EDITOR’S NOTE ON DISCOVERY: FOLLOW THESE CASES — THEY ARE DOING OUR WORK FOR US!
Obviously the REAL LENDERS are getting pissed off. So the ankle biting is starting and there is an even playing field — both sides have the money to fight it out. The REAL issue for the real lenders (investors) is that the middlemen (investment banks et al) refuse to cooperate in accounting for the loans that were supposedly in the loan portfolios which were REPRESENTED to be in the pool. As stated numerous times on these pages, they are finding that the loans are non-existent, never made it into the pool or that the loans described by the pool managers are mis-characterizations of the actual loans.
That’s our point for the borrowers too. The REAL (SINGLE TRANSACTION) DEAL here was between these lenders and the homeowners with numerous intermediaries in between creating layers of “exotic” (fraudulent) documents, spreadsheets, the result of which was that the “borrower” was the special purpose vehicle – SPV (i.e., the pool, the trust or whatever you choose to call it which incidentally was never actually created in accordance with law) PLUS the co-obligors and guarantors PLUS the servicers PLUS the homeowners. Grais doesn’t want to go after the homeowners because he wants all the obligors to be liable, not just the homeowner who received part of the funds borrowed from investors. THAT is why investors are not kicking aside the intermediaries and going directly after the foreclosures.

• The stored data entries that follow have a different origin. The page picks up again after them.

Lemma unwrap_node_source (m : list (string * string)) (n : node) :
  node_source (unwrap_node m n) = node_source n.
Proof.
  destruct n as [p v s|sel ns s|a p ns s|t s]; simpl; try reflexivity.
  now destruct (Js.includes v "single-arg").
Qed.

Lemma unwrapSingleArguments_source (l : list node) (m : list (string * string)) :
  map node_source (unwrapSingleArguments l m) = map node_source l.
Proof.
  unfold unwrapSingleArguments. destruct (Nat.leb (length m) 0); [reflexivity|].
  induction l as [|n l IH]; [reflexivity|].
  simpl. now rewrite unwrap_node_source, IH.
Qed.

(** X10.  The nodes an object mixin puts in place of an invocation carry the
    source of the invocation, one for each top node of the object, when
    none of these is a placeholder (placeholders inside them are filled in
    where they are). *)
Theorem object_nodes_source (rule : at_rule) (obj : list node)
    (singleArgumentsMap : list (string * string)) :
  forallb (fun n => negb (is_placeholder n)) obj = true ->
  map node_source (insertObject rule obj singleArgumentsMap)
  = map (fun _ => at_source rule) obj.
Proof.
  intros H. unfold insertObject.
  rewrite (processMixinContent_pair _ rule), unwrapSingleArguments_source.
  induction obj as [|n obj IH]; [reflexivity|].
  simpl in H. apply andb_true_iff in H as [Hn Hobj].
  apply negb_true_iff in Hn.
  change (map (set_source (at_source rule)) (n :: obj))
    with (set_source (at_source rule) n :: map (set_source (at_source rule)) obj).
  rewrite processMixinContent_cons.
  destruct (content_walk_top (set_source (at_source rule) n) rule) as (n' & Hw & Hs).
  { now destruct n. }
  cbn [fst]. rewrite Hw. cbn [app map]. rewrite Hs, (IH Hobj).
  f_equal. now destruct n.
Qed.

Lemma object_nodes_source_witness :
  map node_source
    (insertObject
       {| at_name := "include"; at_params := "m"; at_nodes := None;
          at_source := Some {| line := 7; column := 3 |} |}
       [Decl "a" "1" None; Rule ".r" [AtRule "mixin-content" "" None None] None]
       [])
  = [Some {| line := 7; column := 3 |}; Some {| line := 7; column := 3 |}].
Proof.
  exact (object_nodes_source
           {| at_name := "include"; at_params := "m"; at_nodes := None;
              at_source := Some {| line := 7; column := 3 |} |}
           [Decl "a" "1" None; Rule ".r" [AtRule "mixin-content" "" None None] None]
           [] eq_refl).
Defined.

(** ** Whole sheets *)

(** X11.  A sheet without definitions and invocations, in whatever letter case
    their names are written, goes through the plug-in unchanged, in one
    walk, whatever the options are. *)
Theorem literal_sheet_unchanged (fuel : nat) (h : helpers) (opts : options)
    (root : list node) :
  inert root = true -> process (S fuel) h opts root = Ok root.
Proof.
  intros H. unfold process. simpl. now rewrite (walk_inert _ _ _ _ _ H).
Qed.

Lemma literal_sheet_unchanged_witness :
  process 1 postcss no_options
    [Rule "a" [Decl "color" "$x" None] None;
     AtRule "media" "print" (Some [Comment "mixin-free" None]) None]
  = Ok [Rule "a" [Decl "color" "$x" None] None;
        AtRule "media" "print" (Some [Comment "mixin-free" None]) None].
Proof.
  exact (literal_sheet_unchanged 0 postcss no_options
           [Rule "a" [Decl "color" "$x" None] None;
            AtRule "media" "print" (Some [Comment "mixin-free" None]) None]
           eq_refl).
Defined.




Lemma flat_mapSM_Throw {St A : Type} (f : A -> St -> outcome (list A * St))
    (pre : list A) (x : A) (rest : list A) (s : St) (e : error) :
  flat_mapSM f pre s = Ok (pre, s) -> f x s = Throw e ->
  flat_mapSM f (pre ++ x :: rest) s = Throw e.
Proof.
  intros Hpre Hx. rewrite flat_mapSM_app, Hpre. simpl. now rewrite Hx.
Qed.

These lenders could fire the trustee and fire the servicer and put in their own people to settle these foreclosures on far more favorable terms for both the lenders (investors) and the borrowers (homeowners) than the current process of foreclosures. But if they did that they would be letting deep pockets off the hook for the rest of the lost money. These lenders are getting VERY close to the truth of the matter — not only were the loans misrepresented, not only were the underwriting standards non-existent, not only were the loans never actually transferred legally into a legally organized pool, but there are two huge black holes into which a substantial portion of their money was poured, never to be seen again.

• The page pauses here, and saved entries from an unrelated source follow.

(** * woke fuzzer: a shallow embedding of [woke/testing/fuzzer.py]

    Definitions, following the source file top to bottom:
    - [PyDict]: Python dictionaries as insertion-ordered association
      lists (the order of [values()] is what the coverage merge sees);
    - [_setup]: the node launcher;
    - the worker ([_run], [_run_core], [exception_handler]) in a small
      monad carrying the worker's mutable [ctx_managers] list, the trace
      of its observable actions, Python exceptions and blocking;
    - [_compute_coverage_per_function];
    - the orchestrator [fuzz]: seed padding, the spawn loop, the attach
      prompt, the coverage drain and the poll loop, over an environment
      that says what the workers do.

    Properties, in this order: the node launcher (C8), seeds and the
    spawn loop (C3, C9), the worker's runs, tee or redirection (C10), the
    handler's teardown (C6), the attach decision (C7), the coverage drain
    (C2), coverage per function (C5), the reads of the error pipes, the
    poll loop (C4), the campaign with one failing worker and the worker
    whose test raises (C1); then further properties (X1 to X22). *)

From Stdlib Require Import List String Ascii ZArith Lia Bool Arith PeanoNat.
From Stdlib Require Import DecimalString FinFun.
From Stdlib Require Strings.Byte.
Import ListNotations.
Open Scope string_scope.
Open Scope Z_scope.
Open Scope list_scope.

(* ===================================================================== *)
(** ** Python values used by the fuzzer *)

(** [bytes] objects. *)
Definition bytes := list Byte.byte.

(** [str(n)] for a Python [int]. *)
Definition str (n : Z) : string := NilZero.string_of_int (Z.to_int n).

Definition hex_digit (n : N) : ascii :=
  match n with
  | 0%N => "0" | 1%N => "1" | 2%N => "2" | 3%N => "3" | 4%N => "4"
  | 5%N => "5" | 6%N => "6" | 7%N => "7" | 8%N => "8" | 9%N => "9"
  | 10%N => "a" | 11%N => "b" | 12%N => "c" | 13%N => "d" | 14%N => "e"
  | _ => "f"
  end%char.

(** [b.hex()]. *)
Fixpoint hex (b : bytes) : string :=
  match b with
  | [] => ""
  | x :: r =>
      let n := Byte.to_N x in
      String (hex_digit (n / 16)) (String (hex_digit (n mod 16)) (hex r))
  end.

(** The exceptions the fuzzer raises, catches or relays, and those a
    user's test may raise.  [SystemExit] and [KeyboardInterrupt] derive
    from [BaseException] only; all the others are subclasses of
    [Exception].  An exception object of the user's code may hold
    something [pickle.dumps] refuses (a lock, a local function), or
    belong to a class whose constructor [pickle.loads] cannot replay
    from [args]; [err] is what pickle raises then. *)
Inductive exn : Type :=
| ValueError (msg : string)
| TypeError (msg : string)
| PicklingError (msg : string)
| ConnectionRefusedError
| URLError
| NotImplementedError
| EOFError
| SystemExit (code : Z)
| KeyboardInterrupt
| TestException (cls msg : string)
| UnpicklableException (cls : string) (err : exn)
| UnloadableException (cls : string) (err : exn).

(** [isinstance(e, Exception)]: what [except Exception] catches. *)
Definition is_exception (e : exn) : bool :=
  match e with
  | SystemExit _ | KeyboardInterrupt => false
  | _ => true
  end.

(** The bytes [pickle.dumps(sys.exc_info())] yields for an exception. *)
Inductive pickled : Type := Pickle (e : exn).

(** [pickle.dumps(sys.exc_info())] while [e] is being handled: the
    bytes sent over the error pipe, or the exception pickle raises. *)
Definition pickle_dumps (e : exn) : exn + pickled :=
  match e with
  | UnpicklableException _ err => inl err
  | _ => inr (Pickle e)
  end.

(** [pickle.loads(exception_info)]: the exception, or the exception
    pickle raises while it rebuilds it. *)
Definition pickle_loads (p : pickled) : exn + exn :=
  match p with
  | Pickle (UnloadableException _ err) => inl err
  | Pickle e => inr e
  end.

(* ===================================================================== *)
(** ** Python dictionaries *)

Module PyDict.
Section Dict.
Context {K V : Type}.
Variable eqb : K -> K -> bool.

Definition t := list (K * V).

Definition empty : t := [].

(** [d[k]], as [d.get(k)]. *)
Fixpoint get (k : K) (d : t) : option V :=
  match d with
  | [] => None
  | (k', v) :: r => if eqb k k' then Some v else get k r
  end.

(** [d[k] = v]: an existing key keeps its position, a new key goes last. *)
Fixpoint set (k : K) (v : V) (d : t) : t :=
  match d with
  | [] => [(k, v)]
  | (k', v') :: r => if eqb k k' then (k', v) :: r else (k', v') :: set k v r
  end.

(** [d.pop(k)]. *)
Fixpoint pop (k : K) (d : t) : t :=
  match d with
  | [] => []
  | (k', v') :: r => if eqb k k' then r else (k', v') :: pop k r
  end.

Definition keys (d : t) : list K := map fst d.
Definition values (d : t) : list V := map snd d.
Definition len (d : t) : nat := List.length d.

(** [d = {}; for (k, v) in kvs: d[k] = v], continued from [d]. *)
Definition set_all (kvs : list (K * V)) (d : t) : t :=
  fold_left (fun acc kv => set (fst kv) (snd kv) acc) kvs d.
End Dict.
End PyDict.

(* ===================================================================== *)
(** ** [_setup]: launching the development node *)

(** The argument vector [_setup] builds for [subprocess.Popen], or the
    exception it raises instead. *)
Definition _setup_args (port : Z) (network_id : string) : exn + list string :=
  if (network_id =? "anvil")%string then
    inr ["anvil"; "--port"; str port; "--prune-history"; "--gas-price"; "0";
         "--base-fee"; "0"; "--steps-tracing"]
  else if (network_id =? "ganache")%string then
    inr ["ganache-cli"; "--port"; str port; "-g"; "0"; "-k"; "istanbul"]
  else if (network_id =? "hardhat")%string then
    inr ["npx"; "hardhat"; "node"; "--port"; str port]
  else
    inl (ValueError ("Unknown network ID '" ++ network_id ++ "'")%string).

(* ===================================================================== *)
(** ** Effects: state, Python exceptions, blocking *)

(** How a computation ends: a value, a Python exception, or the process
    blocked for good. *)
Inductive outcome (A : Type) : Type :=
| Ok (a : A)
| Raise (e : exn)
| Hang.
Arguments Ok {A} a.
Arguments Raise {A} e.
Arguments Hang {A}.

(** Computations over a state [St]; the worker and the orchestrator each
    have their own state. *)
Definition M (St A : Type) : Type := St -> outcome A * St.

Definition ret {St A} (a : A) : M St A := fun s => (Ok a, s).

Definition bind {St A B} (m : M St A) (k : A -> M St B) : M St B :=
  fun s =>
    match m s with
    | (Ok a, s') => k a s'
    | (Raise e, s') => (Raise e, s')
    | (Hang, s') => (Hang, s')
    end.

Declare Scope py_scope.
Delimit Scope py_scope with py.
Notation "x <- m ;; k" := (bind m (fun x => k))
  (at level 61, m at next level, right associativity) : py_scope.
Notation "m ;; k" := (bind m (fun _ => k))
  (at level 61, right associativity) : py_scope.
Open Scope py_scope.

Definition raise {St A} (e : exn) : M St A := fun s => (Raise e, s).
Definition hang {St A} : M St A := fun s => (Hang, s).

(** [try: body  except Exception: pass]: an exception that is not an
    [Exception] is not caught. *)
Definition try_except_pass {St} (body : M St unit) : M St unit :=
  fun s =>
    match body s with
    | (Raise e, s') => if is_exception e then (Ok tt, s') else (Raise e, s')
    | r => r
    end.

(** [try: body  finally: fin].  A blocked body never reaches [fin]; an
    exception raised by [fin] replaces the body's. *)
Definition try_finally {St A} (body : M St A) (fin : M St unit) : M St A :=
  fun s =>
    match body s with
    | (Hang, s') => (Hang, s')
    | (r, s') =>
        match fin s' with
        | (Ok _, s'') => (r, s'')
        | (Raise e, s'') => (Raise e, s'')
        | (Hang, s'') => (Hang, s'')
        end
    end.

(** [for x in l: f(x)] *)
Fixpoint for_each {St A} (l : list A) (f : A -> M St unit) : M St unit :=
  match l with
  | [] => ret tt
  | x :: r => f x ;; for_each r f
  end.

(* ===================================================================== *)
(** ** The worker process *)

(** The scoped resources a worker keeps in its [ctx_managers] list. *)
Inductive ctx_manager : Type :=
| StdoutTee (log_file : string)
| StderrTee (log_file : string)
| LogFile (log_file : string)
| RedirectStdout (log_file : string)
| RedirectStderr (log_file : string).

BLACK HOLES IN THE MONEY FLOW THAT ALL INVESTORS AND ALL HOMEOWNERS SHOULD PURSUE
The first black hole was the spread between the money received from the lenders for funding mortgage loans and the actual money used for that purpose. My estimate is that at least 30% of the money went off-shore into SIVs never to be seen again. That is the “Tier 2 Yield Spread Premium” I have been talking about which I believe both the homeowners and the investors have right to recover under different laws. How many investors would have parted with pension fund money if they were told “Thanks for the $100 million. We are going to take $30 million and put it in our pocket and then buy $30 million worth of mortgages, change their descriptions and sell them to you for $100 million when their nominal value is less than $70 million.” Somehow I think even the stupidest fund manager would have said “No” to that proposition, but that is exactly what they got.

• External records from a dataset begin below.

(** * The model store of Handy-API (src/stores/modelStore.ts)

    A shallow embedding of the zustand store that mirrors the backend's
    model list, tracks which models are downloading or extracting, keeps
    the latest progress record per model and derives a smoothed download
    speed from the progress events.

    Conventions of the embedding.
    - A [Record<string, true>] used as a set is a [gset string]; a
      [Record<string, V>] is a [gmap string V].  These hold the own
      properties; a read [record[key]] or a test [key in record] also
      finds the members of [Object.prototype] (see [inherited]).
    - A JavaScript [number] is an exact rational ([Q]).  Time stamps are
      the milliseconds of [Date.now()], byte counts are what the backend
      reports.  Rounding of IEEE doubles is outside this model; every
      division of the source is by a constant or by a value already known
      to exceed 0.5, so no division by zero is hidden.
    - An [async] action is cut at its [await]s.  The reply of the backend
      is an argument of the part that runs after the [await]; each part
      runs to completion, as on the JavaScript event loop.
    - [console.error] writes no store state and is left out. *)

From Stdlib Require Import QArith Lqa.
From stdpp Require Import gmap strings list pretty.

(** ** Data model *)

(** Modelled from the spec: [ModelInfo] is declared in the generated
    [@/bindings] module, which is not part of the sources.  The store only
    reads [id] and [is_downloading]; [is_downloaded] is read by the model
    dropdown. *)
Record ModelInfo := {
  id : string;
  is_downloaded : bool;
  is_downloading : bool;
}.

Record DownloadProgress := {
  model_id : string;
  downloaded : Q;
  total : Q;
  percentage : Q;
}.

Record DownloadStats := {
  startTime : Q;
  lastUpdate : Q;
  totalDownloaded : Q;
  speed : Q; (* MB/s *)
}.

Record ModelsStore := {
  models : list ModelInfo;
  currentModel : string;
  downloadingModels : gset string;
  extractingModels : gset string;
  downloadProgress : gmap string DownloadProgress;
  downloadStats : gmap string DownloadStats;
  loading : bool;
  error : option string;
  hasAnyModels : bool;
  isFirstRun : bool;
  initialized : bool;
}.

(** The state the store is created with. *)
Definition initialStore : ModelsStore := {|
  models := [];
  currentModel := "";
  downloadingModels := ∅;
  extractingModels := ∅;
  downloadProgress := ∅;
  downloadStats := ∅;
  loading := true;
  error := None;
  hasAnyModels := false;
  isFirstRun := false;
  initialized := false;
|}.

(** ** Partial updates: [set({ field: value })] *)

Definition set_models (v : list ModelInfo) (s : ModelsStore) : ModelsStore :=
  {| models := v; currentModel := currentModel s;
     downloadingModels := downloadingModels s; extractingModels := extractingModels s;
     downloadProgress := downloadProgress s; downloadStats := downloadStats s;
     loading := loading s; error := error s; hasAnyModels := hasAnyModels s;
     isFirstRun := isFirstRun s; initialized := initialized s |}.

Definition set_currentModel (v : string) (s : ModelsStore) : ModelsStore :=
  {| models := models s; currentModel := v;
     downloadingModels := downloadingModels s; extractingModels := extractingModels s;
     downloadProgress := downloadProgress s; downloadStats := downloadStats s;
     loading := loading s; error := error s; hasAnyModels := hasAnyModels s;
     isFirstRun := isFirstRun s; initialized := initialized s |}.

Definition set_downloadingModels (v : gset string) (s : ModelsStore) : ModelsStore :=
  {| models := models s; currentModel := currentModel s;
     downloadingModels := v; extractingModels := extractingModels s;
     downloadProgress := downloadProgress s; downloadStats := downloadStats s;
     loading := loading s; error := error s; hasAnyModels := hasAnyModels s;
     isFirstRun := isFirstRun s; initialized := initialized s |}.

The second black hole is the money received from insurance, guarantees and credit enhancements which was represented to be covering the investors’ money but in fact was payable to the intermediaries. It’s really simple. Taking the $30 million they never used to fund the mortgages described in the preceding paragraph, they took a portion of that money and made some wild bets — not like a stupid bet though, because they had total control over the outcome. It was like betting on a horse and then shooting all the others as the race begins. The Jockey could drag the horse over the finish line and still win. In the world of securitization, they created contracts in which the party receiving the insurance was the one who declared the loss and the loss could not be contested by the insurer. The terms of the contract were that if a certain percentage of the loans defaulted then the value of the entire portfolio would be written down to a level chosen by the insured — yes the party receiving the insurance money decides how much the claim is worth and the insurer can’t say a word. By loading the portfolio (pool) up with loans guaranteed to fail, where the payments would reset to twice the person’s income for example these intermediaries made a fortune on paper. But of course AIG and AMBAC couldn’t pay all that so the American Taxpayer did. So the investor took the loss, the intermediary took the money, took the hedge money that would have covered the loss, and is now in the process of taking the homes too.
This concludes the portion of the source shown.